其他神经网络|深度学习|模型|建模(4篇)
【1】 Monte Carlo dropout increases model repeatability 标题:蒙特卡罗退学提高了模型的重复性 链接:https://arxiv.org/abs/2111.06754
作者:Andreanne Lemay,Katharina Hoebel,Christopher P. Bridge,Didem Egemen,Ana Cecilia Rodriguez,Mark Schiffman,John Peter Campbell,Jayashree Kalpathy-Cramer 机构:Martinos Center for Biomedical Imaging, Department of Radiology, Massachusetts General Hospital, Boston, USA, NeuroPoly Lab, Institute of Biomedical Engineering, Polytechnique Montreal, Canada, Mila, Quebec AI Institute, Canada 备注:Machine Learning for Health (ML4H) at NeurIPS 2021 - Extended Abstract 摘要:将人工智能集成到临床工作流程中需要可靠和健壮的模型。稳健性的主要特征之一是可重复性。在不评估模型重复性的情况下,对分类性能给予了很大的关注,从而导致开发出在实践中无法使用的模型。在这项工作中,我们评估了同一患者在同一次就诊期间获得的图像上四种模型类型的重复性。我们研究了二元、多类、有序和回归模型在三项医学图像分析任务中的性能:宫颈癌筛查、乳腺密度估计和早产儿视网膜病变分类。此外,我们还评估了测试时抽样蒙特卡罗辍学预测对分类性能和重复性的影响。利用蒙特卡罗预测显著提高了二元、多类和有序模型上所有任务的可重复性,导致95%一致性限值平均降低17%。 摘要:The integration of artificial intelligence into clinical workflows requires reliable and robust models. Among the main features of robustness is repeatability. Much attention is given to classification performance without assessing the model repeatability, leading to the development of models that turn out to be unusable in practice. In this work, we evaluate the repeatability of four model types on images from the same patient that were acquired during the same visit. We study the performance of binary, multi-class, ordinal, and regression models on three medical image analysis tasks: cervical cancer screening, breast density estimation, and retinopathy of prematurity classification. Moreover, we assess the impact of sampling Monte Carlo dropout predictions at test time on classification performance and repeatability. Leveraging Monte Carlo predictions significantly increased repeatability for all tasks on the binary, multi-class, and ordinal models leading to an average reduction of the 95% limits of agreement by 17% points.

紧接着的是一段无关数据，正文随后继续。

(** * FASTBuild: the Exec() node and the process exit classification

    A shallow embedding of
      - [Code/Core/Process/Process.h]   (exit reasons, [ExitReasonToString],
        [HasAborted]) and
      - [Code/Tools/FBuild/FBuildCore/Graph/ExecNode.cpp]  ([Initialize],
        [DoDynamicDependencies], [DetermineNeedToBuildStatic], [DoBuild],
        [GetFullArgs], [GetInputFiles]),
    followed by the properties the specification states about them.

    Conventions.  [AString] is [string]; [Array<T>] and [Dependencies] are
    lists; the node graph and the file system are finite maps keyed by
    name; [int32_t]/[uint8_t]/[uint32_t] values are [Z], with the
    wrap-around written out where the code casts or multiplies.  A C++
    member function that mutates [this] or a reference argument returns
    the new value. *)

From Stdlib Require Import ZArith Ascii DecimalString.
From stdpp Require Import base option list gmap strings.

Local Open Scope Z_scope.

(* ===================================================================== *)
(** ** Core/Process/Process.h *)
(* ===================================================================== *)

Module Process.

(** [enum ExitReason : uint8_t] *)
Inductive ExitReason : Type :=
| PROCESS_EXIT_UNDEFINED          (* = 0, exit reason is not defined yet *)
| PROCESS_EXIT_NORMAL             (* = 1, process has exited normally *)
| PROCESS_EXIT_ABORTED            (* = 2, process was aborted *)
| PROCESS_EXIT_TIMEOUT            (* = 3, overall timeout *)
| PROCESS_EXIT_TIMEOUT_INACTIVE.  (* = 4, timeout from inactivity *)

#[global] Instance ExitReason_eq_dec : EqDecision ExitReason.
Proof. solve_decision. Defined.
(** * TM-Notes-Vault: the cryptographic vault layer

    A shallow embedding of [src/services/crypto.ts], of the vault-session,
    attachment-indexing and save handlers of [src/App.tsx] and of the
    record-store wrapper [db] ([insertNote], [updateNote], [getNotes],
    [uploadFile], [downloadFile]).

    - JavaScript strings are sequences of UTF-16 code units ([list Z]); byte
      buffers ([Uint8Array], [ArrayBuffer], the contents of a [Blob]) are
      [list byte].  A JS object used as a map is a [gmap] of its own
      properties.
    - A promise is modelled by its outcome: a value or the error thrown.
      A handler is a computation on the state of the component and of its
      environment (clock, pending timers, random source, effects performed);
      what it did before a throw stays done.  An event of the session is one
      handler run to completion; the continuation of [handleUnlock] after
      its [await] is also given on its own, to follow a selection that
      overtakes an unlock.
    - The browser primitives the code calls but does not define (PBKDF2,
      AES-GCM) are the fields of a record [SubtleCrypto]; the checks the API
      makes around them are written out, and the laws a theorem needs of
      them are explicit hypotheses.  [TextEncoder], [TextDecoder],
      [parseInt] and the regular expressions are modelled concretely.
    - The Supabase client is a record [Backend] of answers. *)

From Stdlib Require Import ZArith List Lia Bool Strings.Byte String Ascii.
From stdpp Require Import prelude gmap.

Local Open Scope Z_scope.

(** ** JavaScript values *)

Module JS.

(** A JS string: a list of UTF-16 code units, each in [0, 65536). *)
Abbreviation jsstring := (list Z) (only parsing).

(** A string literal of the source (ASCII only). *)
Definition lit (s : string) : jsstring :=
  map (fun a => Z.of_N (N_of_ascii a)) (list_ascii_of_string s).

Definition code_unit_ok (c : Z) : Prop := 0 <= c < 65536.

(** Truthiness of a string: only the empty string is falsy. *)
Definition truthy (s : jsstring) : bool :=
  match s with [] => false | _ => true end.

(** Truthiness of an optional string ([undefined] and [null] are falsy). *)
Definition truthy_opt (s : option jsstring) : bool :=
  match s with Some s' => truthy s' | None => false end.

(** Thrown values and promise rejections. *)
Inductive exn : Type :=
| TypeError
| RangeError
| OperationError
| InvalidAccessError
| SyntaxError
| ErrorMsg (msg : jsstring).

Inductive result (A : Type) : Type :=
| Ok (a : A)
| Err (e : exn).
Arguments Ok {A} a.
Arguments Err {A} e.

Definition bind {A B} (r : result A) (k : A -> result B) : result B :=
  match r with Ok a => k a | Err e => Err e end.

Definition is_ok {A} (r : result A) : bool :=
  match r with Ok _ => true | Err _ => false end.

(** ECMAScript WhiteSpace and LineTerminator code points. *)
Definition is_line_terminator (c : Z) : bool :=
  (c =? 10) || (c =? 13) || (c =? 0x2028) || (c =? 0x2029).

Definition is_white_space (c : Z) : bool :=
  (c =? 9) || (c =? 11) || (c =? 12) || (c =? 32) || (c =? 0xA0)
  || (c =? 0xFEFF) || (c =? 0x1680) || ((0x2000 <=? c) && (c <=? 0x200A))
  || (c =? 0x202F) || (c =? 0x205F) || (c =? 0x3000).

Definition is_str_white_space (c : Z) : bool :=
  is_white_space c || is_line_terminator c.

Fixpoint trim_start (s : jsstring) : jsstring :=
  match s with
  | c :: r => if is_str_white_space c then trim_start r else s
  | [] => []
  end.

(** [String.prototype.trim]. *)
Definition trim (s : jsstring) : jsstring :=
  rev (trim_start (rev (trim_start s))).

(** ** Bytes *)

Definition byte_val (b : byte) : Z := Z.of_N (Byte.to_N b).

(** ToUint8: the conversion applied to each number stored in a
    [Uint8Array]; integers wrap around modulo 256. *)
Definition to_uint8 (z : Z) : byte :=
  match Byte.of_N (Z.to_N (z mod 256)) with
  | Some b => b
  | None => x00
  end.

(** ** Hexadecimal digits, [Number.prototype.toString(16)] and [parseInt] *)

Definition hex_digit (d : Z) : Z :=
  if d <? 10 then 48 + d else 87 + d.

Definition hex_digit_val (c : Z) : option Z :=
  if (48 <=? c) && (c <=? 57) then Some (c - 48)
  else if (97 <=? c) && (c <=? 102) then Some (c - 87)
  else if (65 <=? c) && (c <=? 70) then Some (c - 55)
  else None.
(** A due job with [retries: 0] whose processor times out. *)
Lemma processNextJob_requeues_failed_job_witness :
  let entry := <["retries" := VNum 0]> (sample_entry "j1" 1740830400000) in
  let q := mk [entry] false true in
  let w' := clock_read sample_world in
  well_scheduled (jobQueue q) /\
  exists t count,
    processNextJob (Some (failing_processor timeout_error)) (q, sample_system) =
      (Ok tt,
       (mk (List.filter (other_id entry) (sort (jobQueue q)) ++
            [requeued_job entry t (VStr "connect ETIMEDOUT") (clock w' (S (clock_reads w')))])
           false (checkInterval q),
        (sample_system.1, clock_read (clock_read (random_drawn w'))))) /\
    (clock w' (clock_reads w') <= t <= clock w' (clock_reads w') + 60000)%Z /\
    count + 1 == 1.
Proof.
  intros entry q w'.
  assert (Hparse : Date.parse (Date.iso_text 1740830400000) = Some 1740830400000%Z)
    by (vm_compute; reflexivity).
  pose proof (sample_entry_valid "j1" 1740830400000 Hparse) as Hplain.
  assert (Hscheduled : scheduled_time entry = Some 1740830400000%Z).
  { unfold scheduled_time, entry, field. rewrite lookup_insert_ne by done. exact Hplain. }
  assert (Hvalid : well_scheduled (jobQueue q)).
  { repeat constructor. eexists. exact Hscheduled. }
  split; [exact Hvalid|].
  destruct (processNextJob_requeues_failed_job (failing_processor timeout_error) q
              sample_system sample_system.1 w' entry [] timeout_error
              (VStr "connect ETIMEDOUT") 0 3 1740830400000 0)
    as (t & count & Hrun & _ & Hbounds & _ & _ & Hnext & _).
  - reflexivity.
  - exact Hvalid.
  - reflexivity.
  - exact Hscheduled.
  - vm_compute. discriminate.
  - vm_compute. exact I.
  - vm_compute. reflexivity.
  - reflexivity.
  - reflexivity.
  - vm_compute. reflexivity.
  - reflexivity.
  - vm_compute. reflexivity.
  - vm_compute. reflexivity.
  - reflexivity.
  - vm_compute. discriminate.
  - vm_compute. discriminate.
  - exists t, count. split; [exact Hrun|]. split; [exact Hbounds|exact Hnext].
Defined.

(** A due job without a [retries] property whose processor times out. *)
Lemma processNextJob_drops_exhausted_job_witness :
  let entry := sample_entry "j1" 1740830400000 in
  let q := mk [entry] false true in
  well_scheduled (jobQueue q) /\
  processNextJob (Some (failing_processor timeout_error)) (q, sample_system) =
    (Ok tt, (mk (List.filter (other_id entry) (sort (jobQueue q))) false (checkInterval q),
             (sample_system.1, clock_read sample_system.2))).
Proof.
  intros entry q.
  assert (Hparse : Date.parse (Date.iso_text 1740830400000) = Some 1740830400000%Z)
    by (vm_compute; reflexivity).
  pose proof (sample_entry_valid "j1" 1740830400000 Hparse) as Hscheduled.
  fold entry in Hscheduled.
  assert (Hvalid : well_scheduled (jobQueue q)).
  { repeat constructor. eexists. exact Hscheduled. }
  split; [exact Hvalid|].
  destruct (processNextJob_drops_exhausted_job (failing_processor timeout_error) q
              sample_system (sample_system.1, clock_read sample_system.2) entry []
              timeout_error 3 1740830400000) as [Hrun _].
  - reflexivity.
  - exact Hvalid.
  - reflexivity.
  - exact Hscheduled.
  - vm_compute. discriminate.
  - vm_compute. exact I.
  - reflexivity.
  - vm_compute. reflexivity.
  - left. vm_compute. reflexivity.
  - exact Hrun.
Defined.

End QueueRetry.

Section QueueAdd.
Import QueueManager.

(** [addJob] either refuses a job without a truthy [id], leaving queue and
    world as they were, or puts exactly one entry at the end of the queue
    and returns it.  The entry is the job with [queuedAt] stamped and a
    [scheduledFor]: the job's own when that is truthy, the current time
    otherwise; every other property is the job's. *)
Theorem addJob_appends_or_refuses (job : obj) (q : state) (l : RateLimiter.t) (w : world) :
  if truthy (field job "id") then
    exists queued w',
      addJob job (q, (l, w)) =
        (Ok queued, (mk (jobQueue q ++ [queued]) (isProcessing q) (checkInterval q), (l, w'))) /\
      queued !! "queuedAt" = Some (VStr (Date.iso_text (clock w (clock_reads w)))) /\
      queued !! "scheduledFor" =
        Some (if truthy (field job "scheduledFor") then field job "scheduledFor"
              else VStr (Date.iso_text (clock w (S (clock_reads w))))) /\
      (forall k, k <> "queuedAt" -> k <> "scheduledFor" -> queued !! k = job !! k)
  else
    addJob job (q, (l, w)) =
      (Throw (Error "Invalid job: must have an id property"), (q, (l, w))).
Proof.
  unfold addJob. destruct (truthy (field job "id")); [|reflexivity].
  unfold on_snd, now_iso, Date_now, set_jobQueue, modify, mbind, M_bind, mret, M_ret.
  simpl. destruct (truthy (field job "scheduledFor")); simpl.
  - eexists _, _. split; [reflexivity|].
    split; [rewrite lookup_insert_ne by done; apply lookup_insert_eq|].
    split; [apply lookup_insert_eq|].
    intros k Hq Hs. rewrite !lookup_insert_ne by done. reflexivity.
  - eexists _, _. split; [reflexivity|].
    split; [rewrite lookup_insert_ne by done; apply lookup_insert_eq|].
    split; [apply lookup_insert_eq|].
    intros k Hq Hs. rewrite !lookup_insert_ne by done. reflexivity.
Qed.

End QueueAdd.

Section Classification.
Import TaskProcessor.

(** On an error object whose [message] is a string the classifier never
    throws, and it answers transient exactly for a message that holds
    "Rate limit exceeded" or "timeout" or a [code] that is one of
    ETIMEDOUT, ECONNRESET and ECONNREFUSED. *)
Theorem isTransientError_on_string_message (o : obj) (message : string) :
  o !! "message" = Some (VStr message) ->
  isTransientError (VObj o) =
    Ok (includes "Rate limit exceeded" message ||
        (strict_eq (field o "code") (VStr "ETIMEDOUT") ||
         strict_eq (field o "code") (VStr "ECONNRESET") ||
         strict_eq (field o "code") (VStr "ECONNREFUSED")) ||
        includes "timeout" message).
Proof.
  intros Hm. unfold isTransientError, mbind, result_bind. simpl.
  replace (field o "message") with (VStr message) by (unfold field; rewrite Hm; reflexivity).
  simpl.
  destruct (String.eqb message EmptyString) eqn:Hempty; simpl.
  - apply String.eqb_eq in Hempty. subst message.
    destruct (strict_eq (field o "code") (VStr "ETIMEDOUT") ||
              strict_eq (field o "code") (VStr "ECONNRESET") ||
              strict_eq (field o "code") (VStr "ECONNREFUSED")); reflexivity.
  - destruct (includes "Rate limit exceeded" message); [reflexivity|]. simpl.
    destruct (strict_eq (field o "code") (VStr "ETIMEDOUT") ||
              strict_eq (field o "code") (VStr "ECONNRESET") ||
              strict_eq (field o "code") (VStr "ECONNREFUSED")); simpl; [reflexivity|].
    destruct (includes "timeout" message); reflexivity.
Qed.

Lemma isTransientError_on_string_message_witness :
  isTransientError (Error "socket hang up") =
    Ok (includes "Rate limit exceeded" "socket hang up" ||
        (strict_eq (field (<["name" := VStr "Error"]> {["message" := VStr "socket hang up"]})
                      "code") (VStr "ETIMEDOUT") ||
         strict_eq (field (<["name" := VStr "Error"]> {["message" := VStr "socket hang up"]})
                      "code") (VStr "ECONNRESET") ||
         strict_eq (field (<["name" := VStr "Error"]> {["message" := VStr "socket hang up"]})
                      "code") (VStr "ECONNREFUSED")) ||
        includes "timeout" "socket hang up").
Proof.
  apply (isTransientError_on_string_message
           (<["name" := VStr "Error"]> {["message" := VStr "socket hang up"]})
           "socket hang up").
  reflexivity.
Defined.

(** The limiter's refusal is a transient failure whatever wait it reports:
    a job that fails with it is recorded as ['retry']. *)
Theorem rate_limit_error_is_transient (waitTime : Z) (job : obj)
    (l : RateLimiter.t) (w : world) :
  isTransientError (RateLimiter.rate_limit_error waitTime) = Ok true /\
  exists snapshot w',
    handle_failure job (RateLimiter.rate_limit_error waitTime) (l, w) =
      (Throw (RateLimiter.rate_limit_error waitTime), (l, w')) /\
    saved w' = saved w ++ [snapshot] /\
    snapshot !! "status" = Some (VStr "retry").
Proof.
  assert (Hclass : isTransientError (RateLimiter.rate_limit_error waitTime) = Ok true).
  { reflexivity. }
  split; [exact Hclass|].
  destruct (handle_failure_classified job _ true l w Hclass)
    as (message & code & _ & _ & Hhandler).
  eexists _, _. split; [exact Hhandler|]. split; [reflexivity|].
  unfold failure_snapshot. rewrite !lookup_insert_ne by done. apply lookup_insert_eq.
Qed.

End Classification.

Section ProcessorResults.
Import TaskProcessor.

Ltac invert_run H :=
  repeat match type of H with
  | context [match ?c with _ => _ end] =>
      let E := fresh "E" in destruct c eqn:E; try discriminate H
  end.

(** What [processPdfJob] returns is its argument with a [result] of exactly
    four properties. *)
Lemma processPdfJob_returns fetchDocument gemini (job job' : obj) (st st' : system) :
  processPdfJob fetchDocument gemini job st = (Ok job', st') ->
  exists result : obj,
    job' = <["result" := VObj result]> job /\ dom result = result_keys.
Proof.
  unfold processPdfJob.
  destruct (negb (truthy (field job "documentUrl"))); [discriminate|].
  unfold mbind, M_bind, mret, M_ret, on_snd, eval, now_iso, Date_now.
  intros H. invert_run H.
  injection H as <- _. eexists. split; [reflexivity|].
  unfold result_keys. rewrite !dom_insert_L, dom_singleton_L. set_solver.
Qed.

【2】 Frequency learning for structured CNN filters with Gaussian fractional derivatives 标题:具有高斯分数导数的结构化CNN滤波器的频率学习 链接:https://arxiv.org/abs/2111.06660
作者:Nikhil Saldanha,Silvia L. Pintea,Jan C. van Gemert,Nergis Tomen 机构:Frequency learning for structured CNN, filters with Gaussian fractional, derivatives, Computer Vision Lab, Delft University of Technology, Delft, Netherlands 备注:Accepted at BMVC 2021 摘要:频率信息是区分纹理以及不同对象的基础。经典的CNN结构通过固定的滤波器尺寸限制了频率学习,并且缺乏明确控制的方法。在这里,我们构建了基于高斯导数的结构化感受野滤波器。然而,我们不是使用预先确定的导数阶,这通常会导致基函数的固定频率响应,而是学习这些。我们表明,通过学习基的顺序,我们可以准确地学习滤波器的频率,从而适应基本学习任务的最佳频率。我们研究了分数阶导数的数学公式,以适应训练期间的滤波器频率。与我们构建的标准CNN和高斯导数CNN过滤网络相比,我们的公式可以节省参数并提高数据效率。 摘要:Frequency information lies at the base of discriminating between textures, and therefore between different objects. Classical CNN architectures limit the frequency learning through fixed filter sizes, and lack a way of explicitly controlling it. Here, we build on the structured receptive field filters with Gaussian derivative basis. Yet, rather than using predetermined derivative orders, which typically result in fixed frequency responses for the basis functions, we learn these. We show that by learning the order of the basis we can accurately learn the frequency of the filters, and hence adapt to the optimal frequencies for the underlying learning task. We investigate the well-founded mathematical formulation of fractional derivatives to adapt the filter frequencies during training. Our formulation leads to parameter savings and data efficiency when compared to the standard CNNs and the Gaussian derivative CNN filter networks that we build upon.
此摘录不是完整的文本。